About this task:
Please repeat the listing exactly, starting at its first line and stopping after the line that contains "Context (Htable : mcfg_mapped".

Material for this exercise:
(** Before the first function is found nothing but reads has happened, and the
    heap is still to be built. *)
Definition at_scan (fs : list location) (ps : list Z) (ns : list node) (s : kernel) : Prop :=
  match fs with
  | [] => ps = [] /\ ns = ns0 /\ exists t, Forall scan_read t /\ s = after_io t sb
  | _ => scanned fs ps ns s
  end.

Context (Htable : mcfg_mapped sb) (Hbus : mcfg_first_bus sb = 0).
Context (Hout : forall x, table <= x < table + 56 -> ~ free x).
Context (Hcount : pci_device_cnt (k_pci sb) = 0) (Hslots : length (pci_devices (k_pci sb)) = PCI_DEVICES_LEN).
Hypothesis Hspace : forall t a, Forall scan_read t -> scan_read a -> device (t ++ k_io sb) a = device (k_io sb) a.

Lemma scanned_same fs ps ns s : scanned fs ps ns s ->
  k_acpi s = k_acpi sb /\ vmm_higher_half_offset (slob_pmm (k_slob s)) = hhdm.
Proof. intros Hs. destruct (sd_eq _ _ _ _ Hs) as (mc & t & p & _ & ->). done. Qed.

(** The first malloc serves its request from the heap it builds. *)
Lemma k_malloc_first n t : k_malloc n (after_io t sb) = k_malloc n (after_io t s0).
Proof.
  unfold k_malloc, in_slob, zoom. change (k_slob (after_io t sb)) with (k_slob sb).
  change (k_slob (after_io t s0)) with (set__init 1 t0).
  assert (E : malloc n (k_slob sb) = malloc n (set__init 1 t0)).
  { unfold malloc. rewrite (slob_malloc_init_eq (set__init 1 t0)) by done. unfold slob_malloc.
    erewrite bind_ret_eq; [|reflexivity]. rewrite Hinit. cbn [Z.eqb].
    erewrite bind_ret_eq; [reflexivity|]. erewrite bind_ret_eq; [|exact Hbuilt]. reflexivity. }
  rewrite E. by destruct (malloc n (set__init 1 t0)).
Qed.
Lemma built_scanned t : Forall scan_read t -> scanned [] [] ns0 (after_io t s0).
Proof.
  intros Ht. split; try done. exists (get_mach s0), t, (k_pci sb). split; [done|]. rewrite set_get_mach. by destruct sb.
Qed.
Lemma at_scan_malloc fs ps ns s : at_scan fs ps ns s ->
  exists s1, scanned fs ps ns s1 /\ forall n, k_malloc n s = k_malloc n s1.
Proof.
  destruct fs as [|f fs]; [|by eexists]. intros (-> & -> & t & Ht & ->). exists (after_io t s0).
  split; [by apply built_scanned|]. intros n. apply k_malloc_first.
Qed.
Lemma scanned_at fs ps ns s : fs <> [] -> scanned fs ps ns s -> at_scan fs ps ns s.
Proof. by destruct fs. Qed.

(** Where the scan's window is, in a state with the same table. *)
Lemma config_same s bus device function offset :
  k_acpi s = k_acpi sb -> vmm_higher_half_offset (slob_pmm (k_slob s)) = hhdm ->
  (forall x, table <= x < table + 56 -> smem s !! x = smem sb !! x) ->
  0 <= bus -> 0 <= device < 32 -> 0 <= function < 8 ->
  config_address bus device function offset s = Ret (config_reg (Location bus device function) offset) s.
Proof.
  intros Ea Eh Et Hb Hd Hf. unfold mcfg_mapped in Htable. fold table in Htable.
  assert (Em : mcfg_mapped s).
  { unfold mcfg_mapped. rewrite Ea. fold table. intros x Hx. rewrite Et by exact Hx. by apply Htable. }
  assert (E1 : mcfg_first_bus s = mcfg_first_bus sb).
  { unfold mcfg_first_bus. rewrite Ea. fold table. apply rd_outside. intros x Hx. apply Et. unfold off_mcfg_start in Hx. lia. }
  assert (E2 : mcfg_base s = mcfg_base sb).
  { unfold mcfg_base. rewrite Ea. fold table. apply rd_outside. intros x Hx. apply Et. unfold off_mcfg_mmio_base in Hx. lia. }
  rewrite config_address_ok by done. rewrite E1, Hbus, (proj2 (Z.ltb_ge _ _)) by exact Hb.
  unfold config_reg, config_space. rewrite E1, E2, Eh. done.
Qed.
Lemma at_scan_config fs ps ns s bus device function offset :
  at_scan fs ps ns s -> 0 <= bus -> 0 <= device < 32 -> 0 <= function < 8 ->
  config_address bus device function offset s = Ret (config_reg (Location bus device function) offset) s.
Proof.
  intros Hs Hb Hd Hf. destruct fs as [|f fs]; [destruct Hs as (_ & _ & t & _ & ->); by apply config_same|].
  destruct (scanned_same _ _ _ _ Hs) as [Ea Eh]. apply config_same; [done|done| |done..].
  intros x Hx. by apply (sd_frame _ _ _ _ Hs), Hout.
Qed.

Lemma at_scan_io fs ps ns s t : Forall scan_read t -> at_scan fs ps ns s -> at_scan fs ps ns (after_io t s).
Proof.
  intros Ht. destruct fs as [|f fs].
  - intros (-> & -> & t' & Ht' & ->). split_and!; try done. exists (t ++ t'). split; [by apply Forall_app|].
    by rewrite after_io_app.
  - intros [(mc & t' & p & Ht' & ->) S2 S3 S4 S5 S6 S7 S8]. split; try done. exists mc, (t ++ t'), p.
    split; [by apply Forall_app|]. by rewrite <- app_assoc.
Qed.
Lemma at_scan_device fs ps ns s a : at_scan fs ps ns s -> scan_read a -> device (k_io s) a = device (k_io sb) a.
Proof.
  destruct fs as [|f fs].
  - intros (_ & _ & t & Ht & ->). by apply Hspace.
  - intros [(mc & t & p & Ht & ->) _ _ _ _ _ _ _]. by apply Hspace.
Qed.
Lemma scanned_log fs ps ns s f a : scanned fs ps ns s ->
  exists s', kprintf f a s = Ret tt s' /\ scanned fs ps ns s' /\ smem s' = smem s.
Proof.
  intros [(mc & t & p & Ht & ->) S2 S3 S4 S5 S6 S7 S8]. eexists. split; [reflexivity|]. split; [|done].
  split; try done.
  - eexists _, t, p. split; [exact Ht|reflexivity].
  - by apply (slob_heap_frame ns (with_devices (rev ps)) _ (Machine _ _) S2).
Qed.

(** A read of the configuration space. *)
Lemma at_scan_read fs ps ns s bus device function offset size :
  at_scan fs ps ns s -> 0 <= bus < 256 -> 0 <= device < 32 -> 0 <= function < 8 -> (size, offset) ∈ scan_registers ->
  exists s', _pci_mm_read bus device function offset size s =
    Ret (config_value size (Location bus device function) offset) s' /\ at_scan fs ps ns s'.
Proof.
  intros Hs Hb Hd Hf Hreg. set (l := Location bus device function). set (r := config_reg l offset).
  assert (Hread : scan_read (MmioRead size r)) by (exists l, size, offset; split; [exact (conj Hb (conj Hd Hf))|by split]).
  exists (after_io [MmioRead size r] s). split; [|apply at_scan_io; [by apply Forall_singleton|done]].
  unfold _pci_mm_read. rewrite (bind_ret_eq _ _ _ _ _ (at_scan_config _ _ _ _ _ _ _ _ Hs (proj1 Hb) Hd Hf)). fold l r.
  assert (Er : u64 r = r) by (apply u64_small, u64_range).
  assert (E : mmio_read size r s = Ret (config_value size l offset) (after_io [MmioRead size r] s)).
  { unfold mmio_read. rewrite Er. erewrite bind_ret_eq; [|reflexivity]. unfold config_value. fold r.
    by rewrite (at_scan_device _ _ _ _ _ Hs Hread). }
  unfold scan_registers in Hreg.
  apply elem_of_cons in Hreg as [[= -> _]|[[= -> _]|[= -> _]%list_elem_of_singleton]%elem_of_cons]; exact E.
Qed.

Output below:
(** Before the first function is found nothing but reads has happened, and the
    heap is still to be built. *)
Definition at_scan (fs : list location) (ps : list Z) (ns : list node) (s : kernel) : Prop :=
  match fs with
  | [] => ps = [] /\ ns = ns0 /\ exists t, Forall scan_read t /\ s = after_io t sb
  | _ => scanned fs ps ns s
  end.

Context (Htable : mcfg_mapped sb) (Hbus : mcfg_first_bus sb = 0).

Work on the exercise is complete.